Messaging, connectivity and software solutions: at it’s core, SWIFT is in place to provide secure, scalable and trusty networks for messages to be transferred smoothly. This is facilitated through software, network connections and messaging hubs through which the Society for Worldwide Interbank Financial Telecommunications offers products and services ensuring end to end transactions.

What Are SWIFT’s Challenges?

Challenges involved with the Society for Worldwide Interbank Financial Telecommunications include facing the issues which come with large scale automation. Most of SWIFT’s clients have exceptionally large volumes of transactions, meaning manual entry is not typically ideal.

Consequently, SWIFT should begin to provide automated message creation, transmission and processing systems. The downside of this is that there will be an increase in the operational overhead requirements for the Society for Worldwide Interbank Financial Telecommunications, which will be costly.

In spite of the cost of running an automated aspect of the solution, there could be an increase in customer engagement meaning it would be beneficial for SWIFT in the long term.

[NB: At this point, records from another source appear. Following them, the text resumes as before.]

(* ===== verification/Mvs.v ===== *)
(** * cmd/go/internal/mvs: minimal version selection

    [src/src/cmd/go/internal/mvs/mvs.go] and [errors.go].  The caller's [Reqs] is a
    record of functions; an [error] is an opaque value, and a Go result [(x, err)] the
    pair of [x] and [option error].  [buildList] explores the requirements with ten
    runners of a [par.Work] ([ParWork]): [visit] is the function they run, whose
    section under [mu] is one atomic access.  What [buildList] returns is a relation,
    since it depends on the schedule and on the order of a map. *)

From stdpp Require Import gmap.
From S2P Require Import Prelude.
From S2P Require Import Slice.
From S2P Require Import Text.
From S2P Require Import Sort.
From S2P Require Import ModGover.
From S2P Require Import MvsGraph.
From S2P Require Import ParWork.

Section Mvs.
Context {error : Type}.

Record Reqs : Type := MkReqs {
  Required : Version -> list Version * option error;
  Max : list Z -> list Z -> list Z -> list Z }.
Definition Upgrader : Type := Version -> Version * option error.

(** ** errors.go *)

Record BuildListError : Type := MkBuildListError { Err : error; stack : list (Version * list Z) }.
(** The path must not be empty. *)
Fixpoint error_stack (path : list Version) (isVersionChange : Version -> Version -> bool) : outcome (list (Version * list Z)) :=
  match path with
  | [] => Panic IndexOutOfRange
  | [m] => Done [(m, [])]
  | m :: (m' :: _) as path =>
      let reason := if isVersionChange m m' then bytes "updating to" else bytes "requires" in
      obind (error_stack path isVersionChange) (fun stack => Done ((m, reason) :: stack))
  end.
Definition NewBuildListError (err : error) (path : list Version) (isVersionChange : Version -> Version -> bool) : outcome BuildListError :=
  obind (error_stack path isVersionChange) (fun stack => Done (MkBuildListError err stack)).
(** [BuildListError.Module] *)
Definition Module_ (e : BuildListError) : Version := match last (stack e) with Some (m, _) => m | None => zero_Version end.

(** ** The work of buildList *)

Record shared : Type := MkShared { graph : Graph; upgrades : gmap Version Version; errs : gmap Version error }.

Section BuildList.
Variables (reqs : Reqs) (upgrade : option Upgrader).

Definition max_cmp (p v1 v2 : list Z) : Z :=
  if negb (str_eqb (Max reqs p v1 v2) v1) then -1
  else if negb (str_eqb (Max reqs p v2 v1) v2) then 1
  else 0.

(** What is known of [m] before [mu.Lock()]: the module it is upgraded to, its
    requirements with that module first, and the error. *)
Definition examine (m : Version) : Version * list Version * option error :=
  let '(required, err) := if negb (str_eqb (Vers m) none) then Required reqs m else ([], None) in
  let '(u, err) :=
    match upgrade with
    | None => (m, err)
    | Some upgrade =>
        let '(upgradeTo, upErr) := upgrade m in
        match upErr with
        | None => (upgradeTo, err)
        | Some e => (m, match err with None => Some e | Some _ => err end)
        end
    end in
  (u, if decide (u = m) then required else u :: required, err).

(** The section under [mu]; [None] is a panic of [Require]. *)
Definition record (m : Version) (s : shared) : option shared :=
  let '(u, required, err) := examine m in
  match exec (Require m required) (graph s) with
  | Done g =>
      Some (MkShared g (if decide (u = m) then upgrades s else <[m := u]> (upgrades s))
              (match err with None => errs s | Some e => <[m := e]> (errs s) end))
  | _ => None
  end.
Definition Add_each (l : list Version) : prog Version shared := foldr PAdd PRet l.
Definition visit (m : Version) : prog Version shared :=
  PAct (record m) (fun _ => Add_each (let '(_, required, _) := examine m in required)).

Definition start (targets : list Version) : shared := MkShared (NewGraph max_cmp targets) ∅ ∅.

(** After the work is done; [order] is that of the map in [BuildList]. *)
Definition finish (targets : list Version) (order : list (list Z * list Z)) (s : shared) : outcome (list Version + BuildListError) :=
  if decide (errs s = ∅) then
    obind (MvsGraph.BuildList order (graph s))
      (fun l => if decide (take (length targets) l = targets) then Done (inl l) else Panic (Explicit 3))
  else
    obind (FindPath (fun m => match errs s !! m with Some _ => true | None => false end) (graph s))
      (fun errPath =>
         match last errPath with
         | None => Panic (Explicit 4)
         | Some m =>
             match errs s !! m with
             | None => Panic NilDereference
             | Some err =>
                 obind (NewBuildListError err errPath
                          (fun from to => match upgrades s !! from with Some u => bool_decide (u = to) | None => false end))
                   (fun e => Done (inr e))
             end
         end).

Inductive buildList (targets : list Version) : outcome (list Version + BuildListError) -> Prop :=
| buildList_returns c0 tr c order :
    Do 10 (Add_all targets zero_Work) (start targets) = Done c0 -> steps visit c0 tr c -> Do_returned c ->
    order ≡ₚ map_to_list (selected (graph c.1.2)) ->
    buildList targets (finish targets order c.1.2)
| buildList_panics c0 tr c m :
    Do 10 (Add_all targets zero_Work) (start targets) = Done c0 -> steps visit c0 tr c -> Panicked m ∈ c.2 ->
    buildList targets (Panic (Explicit 5)).
End BuildList.

Definition BuildList (targets : list Version) (reqs : Reqs) : outcome (list Version + BuildListError) -> Prop :=
  buildList reqs None targets.

(** [override]: its embedded [Reqs] gives the other methods. *)
Definition override (target : Version) (l : list Version) (reqs : Reqs) : Reqs :=
  MkReqs (fun m => if decide (m = target) then (l, None) else Required reqs m) (Max reqs).

Definition UpgradeAll (target : Version) (reqs : Reqs) (up : Upgrader) : outcome (list Version + BuildListError) -> Prop :=
  buildList reqs (Some (fun m => if str_eqb (Path m) (Path target) then (target, None) else up m)) [target].

(** The loop over the upgrades of [Upgrade]: the list and [upgradeTo]. *)
Definition upgrade_targets (reqs : Reqs) (l : list Version) (upgrade : list Version) : list Version * gmap (list Z) (list Z) :=
  let pathInList := list_to_set (map Path l) : gset (list Z) in
  foldl (fun '(l, upgradeTo) u =>
           (if decide (Path u ∈ pathInList) then l else l ++ [MkVersion (Path u) none],
            match upgradeTo !! Path u with
            | Some prev => <[Path u := Max reqs (Path u) prev (Vers u)]> upgradeTo
            | None => <[Path u := Vers u]> upgradeTo
            end)) (l, ∅) upgrade.
Definition Upgrade (target : Version) (reqs : Reqs) (upgrade : list Version) (r : outcome (list Version + (error + BuildListError))) : Prop :=
  match Required reqs target with
  | (_, Some err) => r = Done (inr (inl err))
  | (l, None) =>
      let '(l, upgradeTo) := upgrade_targets reqs l upgrade in
      exists r', buildList (override target l reqs)
        (Some (fun m => match upgradeTo !! Path m with Some v => (MkVersion (Path m) v, None) | None => (m, None) end)) [target] r' /\
        r = obind r' (fun x => Done (match x with inl l => inl l | inr e => inr (inr e) end))
  end.

(** ** Req *)

(** The loop [for ... { if err := walk(m1); err != nil { return err } }]. *)
Fixpoint walk_each {S} (walk : Version -> M S (option error)) (l : list Version) : M S (option error) :=
  match l with
  | [] => mret None
  | m :: l =>
      err <- walk m ;;
      match err with Some e => mret (Some e) | None => walk_each walk l end
  end.

(** The first [walk]; the store is [reqCache] and [postorder]. *)
Fixpoint walk (fuel : nat) (reqs : Reqs) (m : Version) : M (gmap Version (list Version) * list Version) (option error) :=
  match fuel with
  | O => mnofuel
  | S fuel =>
      '(reqCache, postorder) <- mget ;;
      match reqCache !! m with
      | Some _ => mret None
      | None =>
          match Required reqs m with
          | (_, Some err) => mret (Some err)
          | (required, None) =>
              mput (<[m := required]> reqCache, postorder) ;;
              err <- walk_each (walk fuel reqs) required ;;
              match err with
              | Some e => mret (Some e)
              | None =>
                  mmodify (fun '(reqCache, postorder) => (reqCache, postorder ++ [m])) ;;
                  mret None
              end
          end
      end
  end.

(** The second [walk]; the store is [have]. *)
Fixpoint walk_have (fuel : nat) (reqCache : gmap Version (list Version)) (m : Version) : M (gset Version) unit :=
  match fuel with
  | O => mnofuel
  | S fuel =>
      have <- mget ;;
      if decide (m ∈ have) then mret tt
      else
        mput ({[m]} ∪ have) ;;
        foldr (fun m1 k => walk_have fuel reqCache m1 ;; k) (mret tt) (default [] (reqCache !! m))
  end.

Definition max_of (l : list Version) : gmap (list Z) (list Z) :=
  foldl (fun max m => <[Path m := Vers m]> max) ∅ l.

(** The two loops that fill [min]; the store is [have]. *)
Definition add_base (fuel : nat) (reqCache : gmap Version (list Version)) (max : gmap (list Z) (list Z)) (base : list (list Z))
    : M (gset Version) (list Version) :=
  '(min, _) <-
    foldl (fun acc path =>
             '(min, haveBase) <- acc ;;
             if decide (path ∈ haveBase) then mret (min, haveBase)
             else
               let m := MkVersion path (default [] (max !! path)) in
               walk_have fuel reqCache m ;;
               mret (min ++ [m], {[path]} ∪ haveBase)) (mret ([], (∅ : gset (list Z)))) base ;;
  mret min.
Definition add_rest (fuel : nat) (reqCache : gmap Version (list Version)) (max : gmap (list Z) (list Z)) (postorder min : list Version)
    : M (gset Version) (list Version) :=
  foldl (fun acc m =>
           min <- acc ;;
           if negb (str_eqb (default [] (max !! Path m)) (Vers m)) then mret min
           else
             have <- mget ;;
             if decide (m ∈ have) then mret min
             else (walk_have fuel reqCache m ;; mret (min ++ [m]))) (mret min) (rev postorder).

(** [Req] once [BuildList] has returned the list [l]. *)
Definition Req_from (fuel : nat) (mainModule : Version) (base : list (list Z)) (reqs : Reqs) (l : list Version)
    : outcome (list Version + error) :=
  let max := max_of l in
  match walk_each (walk fuel reqs) l ({[mainModule := []]}, []) with
  | Done (Some err, _) => Done (inr err)
  | Done (None, (reqCache, postorder)) =>
      obind (result (min <- add_base fuel reqCache max base ;; add_rest fuel reqCache max postorder min) ∅)
        (fun min =>
           obind (exec (Slice_ (fun i j => x <- load i ;; y <- load j ;; mret (str_ltb (Path x) (Path y)))) min)
             (fun min => Done (inl min)))
  | Panic p => Panic p
  | NoFuel => NoFuel
  end.
Definition Req (fuel : nat) (mainModule : Version) (base : list (list Z)) (reqs : Reqs)
    (r : outcome (list Version + (BuildListError + error))) : Prop :=
  exists b, BuildList [mainModule] reqs b /\
    r = obind b (fun x =>
          match x with
          | inr e => Done (inr (inl e))
          | inl l => obind (Req_from fuel mainModule base reqs l)
                          (fun x => Done (match x with inl min => inl min | inr e => inr (inr e) end))
          end).

End Mvs.
Arguments Reqs error : clear implicits.
Arguments Upgrader error : clear implicits.
Arguments BuildListError error : clear implicits.
Arguments shared error : clear implicits.

(** ** An example: the one of the paper on minimal version selection *)

Definition paper_main : Version := MkVersion (bytes "A") [].
Definition paper_required (m : Version) : list Version * option unit :=
  (if decide (m = paper_main) then [mv "B" "v2"; mv "C" "v2"]
   else if decide (m = mv "B" "v2") then [mv "D" "v3"]
   else if decide (m = mv "C" "v2") then [mv "D" "v4"]
   else if decide (m = mv "D" "v3") then [mv "E" "v1"]
   else if decide (m = mv "D" "v4") then [mv "E" "v2"]
   else [], None).
(** Versions in the order of strings, "none" below all and the empty one above. *)
Definition str_max (p v1 v2 : list Z) : list Z :=
  if str_eqb v1 none || str_eqb v2 [] then v2
  else if str_eqb v2 none || str_eqb v1 [] then v1
  else if str_ltb v1 v2 then v2 else v1.
Definition paper : Reqs unit := MkReqs paper_required str_max.

(** A schedule that lets the first runner do everything. *)
Fixpoint run_first {T ST} `{Countable T} (f : T -> prog T ST) (fuel : nat) (c : config T ST) : config T ST :=
  match fuel with
  | O => c
  | S fuel => match runner_step f 0 0 0 c with Some (_, c) => run_first f fuel c | None => c end
  end.
Example paper_list :
  match Do 1 (Add_all [paper_main] zero_Work) (start paper [paper_main]) with
  | Done c =>
      let s := (run_first (visit paper None) 60 c).1.2 in
      finish [paper_main] (map_to_list (selected (graph s))) s = Done (inl [paper_main; mv "B" "v2"; mv "C" "v2"; mv "D" "v4"; mv "E" "v2"])
  | _ => False
  end.
Proof. by vm_compute. Qed.
Example paper_req :
  Req_from 9 (paper_main) [bytes "C"] paper [paper_main; mv "B" "v2"; mv "C" "v2"; mv "D" "v4"; mv "E" "v2"]
  = Done (inl [mv "B" "v2"; mv "C" "v2"]).
Proof. by vm_compute. Qed.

How Does SWIFT Make Profit?

The Society for Worldwide Interbank Financial Telecommunications makes money through the joining fees of all members. As SWIFT is owned by the members themselves, they are required to pay a joining fee when they become a member of SWIFT.

In addition to this one-off joining fee, members of SWIFT will also be required to pay annual support charges. Annual support charges are based on the individual classes of the members, meaning that different members will pay different annual rates to remain part of the organisation.

Furthermore, users will be charged an additional fee based on the message they send. Prices vary based on the message type as well as the message length. Charges differ based on the usage volume of the individual financial organisation using SWIFT, meaning that there are different charge tiers.

SWIFT also has additional services in place such as business intelligence, reference data and compliance services alongside alternative streams which generate income.